10. A method for controlling an astronomical telescope comprising a mount, a polar scope, and a control device of claim 1 comprising the following steps: (a) inputting a geographical location and a time zone information into said control device, and identifying a celestial body to be observed;(b) aligning said mount with the North Celestial Pole or the South Celestial Pole using said polar scope;(c) determining a calibration function by using one or more known, bright celestial objects;(d) determining celestial coordinates of said celestial body to be observed, and converting said celestial coordinates into mount coordinates using the calibration function obtained in step (c); and(e) instructing said motor to orient said telescope according to said mount coordinates.

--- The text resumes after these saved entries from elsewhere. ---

(* ===== verification/Snapshot.v ===== *)
(** * Snapshots of the connection under mu (client/client.go)

    [Connect] and [Close] set the fields of the connection one by one holding
    [mu] for writing; [ConnectionInfo], [PDUSize] and [sendReceive] copy some
    of them one by one holding it for reading.  The goroutines interleave at
    every single assignment and copy, as calls of [RWLock]. *)

From S2P Require Import Prelude Go WireErrors Header Client Locking RWLock.

(** ** The critical sections *)

(** What a [Connect] negotiated. *)
Record setup := mkSetup {
  su_conn : Conn; su_rack : Z; su_slot : Z; su_local : Z; su_remote : Z; su_size : Z; su_calling : Z; su_called : Z;
}.

(** The assignments of [connectOnce]: the connection, rack and slot, the
    TSAPs, the PDU size and the job limits. *)
Definition connectAssignments (v : setup) : list (Client -> Client) :=
  let set f c := match c with mkClient h o cn r sl p l rm sz ca cd => f h o cn r sl p l rm sz ca cd end in
  [set (fun h o _ r sl p l rm sz ca cd => mkClient h o (Some (su_conn v)) r sl p l rm sz ca cd);
   set (fun h o cn _ sl p l rm sz ca cd => mkClient h o cn (su_rack v) sl p l rm sz ca cd);
   set (fun h o cn r _ p l rm sz ca cd => mkClient h o cn r (su_slot v) p l rm sz ca cd);
   set (fun h o cn r sl p _ rm sz ca cd => mkClient h o cn r sl p (su_local v) rm sz ca cd);
   set (fun h o cn r sl p l _ sz ca cd => mkClient h o cn r sl p l (su_remote v) sz ca cd);
   set (fun h o cn r sl p l rm _ ca cd => mkClient h o cn r sl p l rm (su_size v) ca cd);
   set (fun h o cn r sl p l rm sz _ cd => mkClient h o cn r sl p l rm sz (su_calling v) cd);
   set (fun h o cn r sl p l rm sz ca _ => mkClient h o cn r sl p l rm sz ca (su_called v))].

(** Those of [closeConnLocked], when there is a connection. *)
Definition closeAssignments : list (Client -> Client) :=
  let set f c := match c with mkClient h o cn r sl p l rm sz ca cd => f h o cn r sl p l rm sz ca cd end in
  [set (fun h o _ r sl p l rm sz ca cd => mkClient h o None r sl p l rm sz ca cd);
   set (fun h o cn _ sl p l rm sz ca cd => mkClient h o cn 0 sl p l rm sz ca cd);
   set (fun h o cn r _ p l rm sz ca cd => mkClient h o cn r 0 p l rm sz ca cd);
   set (fun h o cn r sl p _ rm sz ca cd => mkClient h o cn r sl p 0 rm sz ca cd);
   set (fun h o cn r sl p l _ sz ca cd => mkClient h o cn r sl p l 0 sz ca cd);
   set (fun h o cn r sl p l rm _ ca cd => mkClient h o cn r sl p l rm 0 ca cd);
   set (fun h o cn r sl p l rm sz _ cd => mkClient h o cn r sl p l rm sz 0 cd);
   set (fun h o cn r sl p l rm sz ca _ => mkClient h o cn r sl p l rm sz ca 0)].

(** The readers, and the fields each of them copies; the host never changes. *)
Inductive reader :=
  | ByConnectionInfo
  | ByPDUSize
  | BySendReceive.

Definition copied (r : reader) : list (Client -> option Z) :=
  match r with
  | ByConnectionInfo =>
      [fun c => Some (o_port (c_opts c)); fun c => Some (c_localTSAP c); fun c => Some (c_remoteTSAP c); fun c => Some (c_rack c);
       fun c => Some (c_slot c); fun c => Some (c_pduSize c); fun c => Some (c_maxAmqCalling c); fun c => Some (c_maxAmqCalled c)]
  | ByPDUSize => [fun c => Some (c_pduSize c)]
  | BySendReceive => [c_conn; fun c => Some (c_pduSize c)]
  end.

(** ** Calls *)

Inductive mu_call :=
  | SetFields (t : Z) (v : setup)
  | ClearFields (t : Z)
  | CopyFields (t : Z) (r : reader).

Definition mu_caller (q : mu_call) : Z := match q with SetFields t _ | ClearFields t | CopyFields t _ => t end.

Fixpoint assigning (fs : list (Client -> Client)) : prog Client (list (option Z)) :=
  match fs with [] => Ret [] | f :: fs => Act f (fun _ => assigning fs) end.

Fixpoint copying (fs : list (Client -> option Z)) (got : list (option Z)) : prog Client (list (option Z)) :=
  match fs with [] => Ret got | f :: fs => Act id (fun c => copying fs (got ++ [f c])) end.

(** [closeConnLocked] assigns nothing when there is no connection. *)
Definition mu_job (q : mu_call) (_ : unit) : job Client unit (list (option Z)) :=
  match q with
  | SetFields _ v => Exclusive (assigning (connectAssignments v))
  | ClearFields _ =>
      Exclusive (Act id (fun c => match c_conn c with None => Ret [] | Some _ => assigning closeAssignments end))
  | CopyFields _ r => Sharing (copying (copied r) [])
  end.

(** ** What the calls do at once *)

Definition snapshot (r : reader) (c : Client) : list (option Z) := (fun f => f c) <$> copied r.

Definition connected_as (v : setup) (c : Client) : Client :=
  set_connection (Some (su_conn v)) (su_rack v) (su_slot v) (su_local v) (su_remote v) (su_size v) (su_calling v) (su_called v) c.

Definition cleared (c : Client) : Client := match c_conn c with None => c | Some _ => set_connection None 0 0 0 0 0 0 0 c end.

Definition fields_effect (c : Client) (q : mu_call) (a : list (option Z)) (c' : Client) : Prop :=
  match q with
  | SetFields _ v => a = [] /\ c' = connected_as v c
  | ClearFields _ => a = [] /\ c' = cleared c
  | CopyFields _ r => a = snapshot r c /\ c' = c
  end.

Lemma run_assigning fs c : run (assigning fs) c = ([], fold_left (fun c f => f c) fs c).
Proof. revert c. induction fs as [|f fs IH]; intros c; simpl; [done | apply IH]. Qed.

Lemma run_copying fs got c : run (copying fs got) c = (got ++ ((fun f => f c) <$> fs), c).
Proof.
  revert got. induction fs as [|f fs IH]; intros got; simpl; [by rewrite app_nil_r|]. by rewrite IH, <- app_assoc.
Qed.

Lemma copying_reads fs got : reads_only (copying fs got).
Proof. revert got. induction fs as [|f fs IH]; intros got; simpl; by constructor. Qed.

Lemma mu_job_reads q l p : mu_job q l = Sharing p -> reads_only p.
Proof. destruct q; simpl; try done. intros [= <-]. apply copying_reads. Qed.

Lemma mu_effect st q a st' : rw_effect mu_caller mu_job tt st q a st' -> fields_effect st.1 q a st'.1.
Proof.
  destruct st as [c ls], st' as [c' ls']. unfold rw_effect. destruct q as [t v|t|t r]; cbn [mu_job fst snd fields_effect]; intros [H _].
  - rewrite run_assigning in H. injection H as <- <-. split; [done|]. by destruct c.
  - cbn [run id] in H. unfold cleared. destruct (c_conn c) eqn:E; [rewrite run_assigning in H|]; injection H as <- <-; [|done].
    split; [done|]. by destruct c.
  - rewrite run_copying in H. by injection H as <- <-.
Qed.

(** ** Snapshots are consistent *)

(** The client as it was, as one [Connect] of the log made it, or cleared. *)
Definition consistent (connects : list setup) (c0 c : Client) : Prop :=
  c = c0 \/ (exists v, v ∈ connects /\ c = connected_as v c0) \/ c = set_connection None 0 0 0 0 0 0 0 c0.

Definition connects_of (log : list (Z * mu_call * list (option Z))) : list setup :=
  omap (fun e => match e.1.2 with SetFields _ v => Some v | _ => None end) log.

Lemma consistent_app l l' c0 c : consistent (connects_of l) c0 c -> consistent (connects_of (l ++ l')) c0 c.
Proof.
  intros [?|[(v & Hv & ?)|?]]; [by left| |by right; right]. right; left. exists v. unfold connects_of in *.
  rewrite omap_app. split; [by apply elem_of_app; left | done].
Qed.

Lemma sequential_consistent c0 log c :
  sequential fields_effect c0 log c ->
  consistent (connects_of log) c0 c /\
  forall t t' r a, (t, CopyFields t' r, a) ∈ log -> exists c1, consistent (connects_of log) c0 c1 /\ a = snapshot r c1.
Proof.
  induction 1 as [|s l s1 t q a s2 _ [IH1 IH2] He].
  { split; [by left | intros t t' r a H; by apply not_elem_of_nil in H]. }
  split.
  - destruct q as [t' v|t'|t' r]; destruct He as [_ ->]; [| |by apply consistent_app].
    + right; left. exists v. unfold connects_of. rewrite omap_app. split; [apply elem_of_app; right; by left|].
      by destruct IH1 as [->|[(? & _ & ->)| ->]].
    + unfold cleared. destruct (c_conn s1); [|by apply consistent_app]. right; right. by destruct IH1 as [->|[(? & _ & ->)| ->]].
  - intros t1 t2 r a1 [Hin|Hin]%elem_of_app.
    + destruct (IH2 _ _ _ _ Hin) as (c1 & Hc1 & E). exists c1. split; [by apply consistent_app | done].
    + apply list_elem_of_singleton in Hin. injection Hin as -> <- ->. destruct He as [-> _]. exists s1. split; [by apply consistent_app | done].
Qed.

(** The fields of the record [ConnectionInfo] returns. *)
Lemma snapshot_info c :
  snapshot ByConnectionInfo c = let i := Client_ConnectionInfo c in
    Some <$> [ci_Port i; ci_LocalTSAP i; ci_RemoteTSAP i; ci_Rack i; ci_Slot i; ci_PDUSize i; ci_MaxAmqCalling i; ci_MaxAmqCalled i].
Proof. done. Qed.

11. The method of claim 10, wherein said geographical location and said time zone are inputted using an electronic map.

12. The method of claim 10, wherein the controller calculates the position of Polaris or Octans using the time and geographical location information, and displays in real time the hour angle and the distance information of the Polaris or Octans in the polar telescope when the mount is aligned with the North Celestial Pole or the South Celestial Pole

13. The method of claim 10, wherein during step (c) the controller displays the distances and positions of objects used for calibration, allowing users to estimate if they are in view and choose whether or not they should be used or skipped for the purposed of calibration.

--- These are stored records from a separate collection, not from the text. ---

(** The loops over racks and slots, from a rack and a slot on; [None] when they
    have not come to an end after [fuel] passes. *)
Fixpoint hostLoop (fuel : nat) (ctx : Ctx) (ip : string) (port : Z) (o : discoverOpts) (rack slot attempts : Z)
  : M W (option DiscoverResult) :=
  let abandoned reason msg := mret (Some (mkDiscoverResult ip port false 0 0 0 "" msg reason)) in
  match fuel with
  | O => mret None
  | S fuel =>
      if negb (rack <=? do_rackMax o) then abandoned "" "no valid COTP+S7 setup for tested rack/slot range"
      else if negb (slot <=? do_slotMax o) then hostLoop fuel ctx ip port o (i64 (rack + 1)) (do_slotMin o) attempts
      else if (do_maxAttemptsPerHost o >? 0) && (attempts >=? do_maxAttemptsPerHost o)
      then abandoned "max_attempts" "max attempts per host reached"
      else
      e ← ctx_Err ctx;
      match e with
      | Some err => abandoned "context_canceled" (Error err)
      | None =>
          jitter ← randomJitter (do_jitterMS o);
          e ← delayOrDone ctx (jitter >? 0) jitter;
          match e with
          | Some t => abandoned "context_canceled" t
          | None =>
              e ← delayOrDone ctx (do_rateMS o >? 0) (i64 (do_rateMS o * Millisecond));
              match e with
              | Some t => abandoned "context_canceled" t
              | None =>
                  r ← tryHost ctx ip port (do_timeout o) rack slot;
                  match r with
                  | None => hostLoop fuel ctx ip port o rack (i64 (slot + 1)) (attempts + 1)
                  | Some info =>
                      mret (Some (mkDiscoverResult ip port true (ci_Rack info) (ci_Slot info) (ci_PDUSize info)
                                    ("0x" +:+ fmt_04X (ci_RemoteTSAP info)) "" ""))
                  end
              end
          end
      end
  end.

(** The passes over the pairs: for every rack its slots and one to leave the
    inner loop, and one to leave the outer.  Loops that are not through then
    have gone beyond the largest [int] and started again from the smallest. *)
Definition hostPasses (o : discoverOpts) : nat :=
  Z.to_nat ((do_rackMax o - do_rackMin o + 1) * (do_slotMax o - do_slotMin o + 2) + 1).

Definition probeS7 (ctx : Ctx) (ip : string) (port : Z) (o : discoverOpts) : M W (option DiscoverResult) :=
  hostLoop (hostPasses o) ctx ip port o (do_rackMin o) (do_slotMin o) 0.
End ProbeS7.

(** ** Addresses as numbers *)

(** The number of an address. *)
Definition ipnum (ip : bytes) : Z := match ip with [a; b; c; d] => be32 a b c d | _ => 0 end.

14. The method of claim 10, wherein when a user desires to observe a particular celestial body, the master controller first calculates the observed location of the target celestial body, and transforms its coordinates into telescope mount position coordinates by using the transforming function obtained in step (c);after calculating the telescope mount position coordinates corresponding to the celestial coordinates of the desired celestial body, the master controller sends orders to the motor drive controller by internal serial bus;the microprocessor of the motor drive controller receives commands from the microprocessor controller in the master controller, and controls the DC motor to point the telescope to a desired location;as the celestial body changes its position with respect to the telescope, the microprocessor of the master controller then continuously recalculates the telescope mount position coordinates corresponding to the celestial coordinates of the desired celestial body;as the coordinates of the target object change with time, the master controller repeats the above calculations and repositions the telescope until the errors between the real telescope mount position coordinates and the calculated values are in a very small range.

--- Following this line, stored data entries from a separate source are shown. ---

(** [c] is the run of the bytes from [iv.1] to [iv.2], each byte with the
    frame of a segment that carries it. *)
Definition run_of (all : list segment) (iv : Z * Z) (c : chunk) : Prop :=
  ck_data c = part iv.1 iv.2 /\ len (ck_frames c) = iv.2 - iv.1 /\
  forall k, iv.1 <= k < iv.2 ->
    exists sg, sg ∈ all /\ covers sg k /\ ck_frames c !! Z.to_nat (k - iv.1) = Some (frame_of sg).

(** Intervals of the stream, in order, with gaps between them. *)
Definition separated (ivs : list (Z * Z)) : Prop :=
  StronglySorted (fun a b : Z * Z => a.2 < b.1) ivs /\ Forall (fun iv : Z * Z => 0 <= iv.1 <= iv.2 /\ iv.2 <= len s) ivs.

Definition covered_by (ivs : list (Z * Z)) (k : Z) : Prop := exists iv : Z * Z, iv ∈ ivs /\ iv.1 <= k < iv.2.

Lemma len_part lo hi : 0 <= lo <= hi -> hi <= len s -> len (part lo hi) = hi - lo.
Proof. intros. unfold part. rewrite length_take, length_drop. lia. Qed.

Lemma segment_at_piece fr lo hi :
  len s < 2147483648 -> 0 <= lo < hi -> hi <= len s ->
  piece (segment_at fr lo hi) /\ start (segment_at fr lo hi) = lo /\ stop (segment_at fr lo hi) = hi.
Proof.
  intros Hs Hlo Hhi.
  assert (Hst : start (segment_at fr lo hi) = lo) by (unfold start; simpl; apply seqDiff_offset; lia).
  assert (Hsp : stop (segment_at fr lo hi) = hi) by (unfold stop; rewrite Hst; simpl; rewrite len_part; lia).
  split; [|done]. unfold piece. rewrite Hst, Hsp. split; [lia|]. by split.
Qed.

Lemma part_app lo mid hi : 0 <= lo <= mid -> mid <= hi -> part lo mid ++ part mid hi = part lo hi.
Proof.
  intros H1 H2. unfold part.
  rewrite <- (take_drop (Z.to_nat (mid - lo)) (take (Z.to_nat (hi - lo)) (drop (Z.to_nat lo) s))).
  rewrite take_take, skipn_firstn_comm, drop_drop. f_equal; [f_equal; lia|]. f_equal; [lia|]. f_equal. lia.
Qed.

Lemma drop_part lo hi n : 0 <= lo -> 0 <= n -> drop (Z.to_nat n) (part lo hi) = part (lo + n) hi.
Proof.
  intros. unfold part. rewrite skipn_firstn_comm, drop_drop. f_equal; [lia|]. f_equal. lia.
Qed.

Lemma sorted_snoc {A} (R : A -> A -> Prop) l x :
  StronglySorted R l -> Forall (fun a => R a x) l -> StronglySorted R (l ++ [x]).
Proof.
  intros Hl. induction Hl as [|a l Hl IH Ha]; intros Hx; simpl; [by repeat constructor|].
  apply Forall_cons in Hx as [Hax Hx]. constructor; [by apply IH|]. by apply Forall_app_2; [|constructor].
Qed.

Lemma covered_snoc ivs iv k : covered_by (ivs ++ [iv]) k <-> covered_by ivs k \/ iv.1 <= k < iv.2.
Proof.
  unfold covered_by. setoid_rewrite elem_of_app. setoid_rewrite list_elem_of_singleton. split.
  - intros (iv' & [Hin| ->] & Hk); [left; eauto | by right].
  - intros [(iv' & Hin & Hk)|Hk]; eauto.
Qed.

(** What is known between two segments: the runs before the current one and
    the current one cover exactly the segments seen. *)
Record progress (all seen : list segment) (ivs : list (Z * Z)) (done : list chunk) (lo next : Z) (cur : chunk) : Prop := {
  pr_done : Forall2 (run_of all) ivs done;
  pr_cur : run_of all (lo, next) cur;
  pr_sep : separated (ivs ++ [(lo, next)]);
  pr_head : exists hi rest, ivs ++ [(lo, next)] = (0, hi) :: rest;
  pr_seen : forall k, covered_by (ivs ++ [(lo, next)]) k <-> exists sg, sg ∈ seen /\ covers sg k;
}.

Lemma progress_bounds all seen ivs done lo next cur :
  progress all seen ivs done lo next cur -> 0 <= lo <= next /\ next <= len s.
Proof. intros [_ _ [_ HF] _ _]. apply Forall_app in HF as [_ HF]. by apply Forall_cons in HF as [H _]. Qed.

(** A segment that brings nothing new. *)
Lemma progress_skip all seen ivs done lo next cur sg :
  progress all seen ivs done lo next cur -> lo <= start sg -> stop sg <= next ->
  progress all (seen ++ [sg]) ivs done lo next cur.
Proof.
  intros [H1 H2 H3 H4 H5] Hlo Hst. split; try done. intros k. rewrite H5. setoid_rewrite elem_of_app.
  setoid_rewrite list_elem_of_singleton. split; [intros (x & ? & ?); eauto|].
  intros (x & [Hx| ->] & Hk); [eauto|]. apply H5, covered_snoc. right. unfold covers in Hk. simpl. lia.
Qed.

(** A segment that goes on the current run. *)
Lemma progress_extend all seen ivs done lo next cur sg :
  progress all seen ivs done lo next cur -> sg ∈ all -> piece sg ->
  lo <= start sg <= next -> next < stop sg ->
  progress all (seen ++ [sg]) ivs done lo (stop sg)
    (mkChunk (ck_data cur ++ drop (Z.to_nat (next - start sg)) (payload sg))
       (ck_frames cur ++ replicate (length (drop (Z.to_nat (next - start sg)) (payload sg))) (frame_of sg))).
Proof.
  intros Hp Hin (Hp1 & Hp2 & Hp3) Hlo Hst. pose proof (progress_bounds _ _ _ _ _ _ _ Hp) as Hb.
  destruct Hp as [H1 (Hd & Hf & Hfr) [Hso HF] (hi & rest & Hhd) H5]. simpl in *.
  assert (Hdrop : drop (Z.to_nat (next - start sg)) (payload sg) = part next (stop sg)).
  { rewrite Hp3, drop_part by lia. f_equal. lia. }
  assert (Hlen : length (part next (stop sg)) = Z.to_nat (stop sg - next)).
  { pose proof (len_part next (stop sg) ltac:(lia) ltac:(lia)). lia. }
  rewrite Hdrop, Hlen. split.
  - done.
  - split; [simpl; rewrite Hd; apply part_app; lia|]. split; [simpl; rewrite length_app, length_replicate; lia|].
    simpl. intros k Hk. destruct (Z.lt_ge_cases k next) as [Hlt|Hge].
    + destruct (Hfr k ltac:(lia)) as (x & Hx & Hc & Hl). exists x. split; [done|]. split; [done|].
      by apply lookup_app_l_Some.
    + exists sg. split; [done|]. split; [unfold covers; lia|].
      rewrite lookup_app_r by lia. apply lookup_replicate_2. lia.
  - split.
    + clear - Hso. induction ivs as [|iv ivs IH]; simpl in *; [by repeat constructor|].
      apply StronglySorted_inv in Hso as [Hso Hiv]. constructor; [by apply IH|].
      apply Forall_app in Hiv as [Ha Hb]. apply Forall_app_2; [done|]. apply Forall_cons in Hb as [Hb _].
      by constructor.
    + apply Forall_app in HF as [HF _]. apply Forall_app_2; [done|]. constructor; [simpl; lia | done].
  - destruct ivs as [|iv ivs]; simpl in *; [injection Hhd as -> _ _|injection Hhd as -> _]; eauto.
  - intros k. rewrite covered_snoc. setoid_rewrite elem_of_app. setoid_rewrite list_elem_of_singleton.
    specialize (H5 k). rewrite covered_snoc in H5. simpl in *. split.
    + intros [Hk|Hk]; [destruct H5 as [H5 _]; destruct H5 as (x & ? & ?); eauto|].
      destruct (Z.lt_ge_cases k next); [destruct H5 as [H5 _]; destruct H5 as (x & ? & ?); eauto; right; lia|].
      exists sg. split; [by right | unfold covers; lia].
    + intros (x & [Hx| ->] & Hk); [|right; unfold covers in Hk; lia].
      destruct H5 as [_ H5]. destruct H5 as [H5|H5]; [eauto|by left|right; lia].
Qed.

(** A segment after a gap. *)
Lemma progress_gap all seen ivs done lo next cur sg :
  progress all seen ivs done lo next cur -> sg ∈ all -> piece sg -> next < start sg -> start sg <= stop sg ->
  progress all (seen ++ [sg]) (ivs ++ [(lo, next)]) (done ++ [cur]) (start sg) (stop sg)
    (mkChunk (payload sg) (replicate (length (payload sg)) (frame_of sg))).
Proof.
  intros Hp Hin (Hp1 & Hp2 & Hp3) Hgap Hst. pose proof (progress_bounds _ _ _ _ _ _ _ Hp) as Hb.
  destruct Hp as [H1 H2 [Hso HF] (hi & rest & Hhd) H5].
  assert (Hlen : len (payload sg) = stop sg - start sg) by (unfold stop; lia).
  split.
  - by apply Forall2_app; [|constructor].
  - split; [done|]. split; [simpl; rewrite length_replicate; lia|]. simpl. intros k Hk. exists sg.
    split; [done|]. split; [done|]. apply lookup_replicate_2. lia.
  - split.
    + apply sorted_snoc; [done|]. clear - Hso Hgap Hb. induction ivs as [|iv ivs IH]; simpl in *.
      { by repeat constructor. }
      apply StronglySorted_inv in Hso as [Hso Hiv]. constructor; [|by apply IH].
      apply Forall_app in Hiv as [_ Hiv]. apply Forall_cons in Hiv as [Hiv _]. simpl in *. lia.
    + apply Forall_app_2; [done|]. constructor; [simpl; lia | done].
  - rewrite Hhd. simpl. eauto.
  - intros k. rewrite covered_snoc, H5. setoid_rewrite elem_of_app. setoid_rewrite list_elem_of_singleton.
    simpl. split.
    + intros [(x & ? & ?)|Hk]; [eauto|]. exists sg. split; [by right | done].
    + intros (x & [Hx| ->] & Hk); [left; eauto | by right].
Qed.

Lemma streamLoop_runs all segs seen ivs done lo next cur :
  all = seen ++ segs -> Forall piece all -> StronglySorted (key_le start) segs -> Forall (fun sg => lo <= start sg) segs ->
  progress all seen ivs done lo next cur ->
  exists ivs' runs, streamLoop base segs done cur next = Ok runs /\ Forall2 (run_of all) ivs' runs /\ separated ivs' /\
    (exists hi rest, ivs' = (0, hi) :: rest) /\
    forall k, covered_by ivs' k <-> exists sg, sg ∈ all /\ covers sg k.
Proof.
  intros Hall HP Hsort. revert seen ivs done lo next cur Hall.
  induction Hsort as [|sg segs Hsort IH Hle]; intros seen ivs done lo next cur Hall Hlo Hpr; cbn [streamLoop].
  { rewrite app_nil_r in Hall. subst seen. destruct Hpr as [H1 H2 H3 H4 H5].
    exists (ivs ++ [(lo, next)]), (done ++ [cur]). split; [done|]. split; [by apply Forall2_app; [|constructor]|]. done. }
  assert (Hin : sg ∈ all) by (rewrite Hall, elem_of_app, elem_of_cons; auto).
  assert (Hpc : piece sg) by (by rewrite Forall_forall in HP; apply HP).
  apply Forall_cons in Hlo as [Hlo1 Hlo].
  assert (Hall' : all = (seen ++ [sg]) ++ segs) by (by rewrite <- app_assoc).
  fold (start sg). fold (stop sg). case_if; b2p.
  { eapply (IH (seen ++ [sg])); [done..|]. by apply progress_skip. }
  case_if; b2p.
  - apply (IH (seen ++ [sg]) (ivs ++ [(lo, next)]) _ (start sg)); [done | apply Hle |].
    by apply progress_gap; try done; unfold stop; lia.
  - rewrite slice_from_ok by (unfold stop in *; lia). cbn [mbind res_bind].
    apply (IH (seen ++ [sg]) ivs _ lo); [done.. |]. apply progress_extend; [done.. | lia | lia].
Qed.

(** The flow that recorded the stream: its segments are pieces, and its base
    is the number of the first byte. *)
Definition recorded (f : flow) : Prop :=
  segs f <> [] /\ Forall piece (segs f) /\ base = (if syn f then u32 (isn f + 1) else default base (seq <$> head (segs f))).

(** The runs of a recorded flow are the maximal intervals its segments cover
    (the first one, from zero, may be empty). *)
Lemma stream_runs f :
  recorded f ->
  exists ivs runs, stream f = Ok runs /\ Forall2 (run_of (segs f)) ivs runs /\ separated ivs /\
    (exists hi rest, ivs = (0, hi) :: rest) /\
    forall k, covered_by ivs k <-> exists sg, sg ∈ segs f /\ covers sg k.
Proof.
  intros (Hne & HP & Hbase). unfold stream. destruct (segs f) as [|s0 l] eqn:E; [done|]. simpl in Hbase.
  replace (if syn f then u32 (isn f + 1) else seq s0) with base by (by rewrite Hbase at 1).
  fold start. rewrite <- E in *. clear Hne Hbase E s0 l. set (sorted := sort_by start (segs f)).
  assert (Hperm : sorted ≡ₚ segs f) by apply sort_by_perm.
  assert (HP' : Forall piece sorted) by (by rewrite Hperm).
  destruct (streamLoop_runs sorted sorted [] [] [] 0 0 (mkChunk [] [])) as (ivs & runs & H1 & H2 & H3 & H4 & H5).
  - done.
  - done.
  - apply sort_by_sorted.
  - eapply Forall_impl; [apply HP'|]. intros sg (? & _). done.
  - split; [constructor | | | by exists 0, [] | ].
    + split; [done|]. split; [done|]. simpl. lia.
    + split; [by repeat constructor|]. constructor; [simpl; lia | constructor].
    + intros k. split; [intros (iv & ->%list_elem_of_singleton & Hk); simpl in Hk; lia | intros (sg & H & _); set_solver +H].
  - exists ivs, runs. split; [done|]. split; [|split; [done|split; [done|]]].
    + eapply Forall2_impl; [apply H2|]. intros iv c (Ha & Hb & Hc). split; [done|]. split; [done|].
      intros k Hk. destruct (Hc k Hk) as (sg & Hin & ?). exists sg. by rewrite <- Hperm.
    + intros k. rewrite H5. by setoid_rewrite Hperm.
Qed.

15. The method of claim 10, wherein the master controller controls the motor drive controller and dynamically tracks the celestial body depending on the telescope mount type.

16. The method of claim 10, wherein said mount is an equatorial mount.

17. The method of claim 10, wherein said mount is not an equatorial mount.

18. The method of claim 16, wherein the motor drive controller tracks the celestial body at a constant speed.

19. The method of claim 17, wherein the master controller after a delay of between one and a few seconds calculates the position of the celestial body and then, after another delay of between one and a few seconds, calculates the motor speed needed to reach that position; the master controller sends the speed order to the motor drive controller by a serial bus and allows the motor to run at this speed.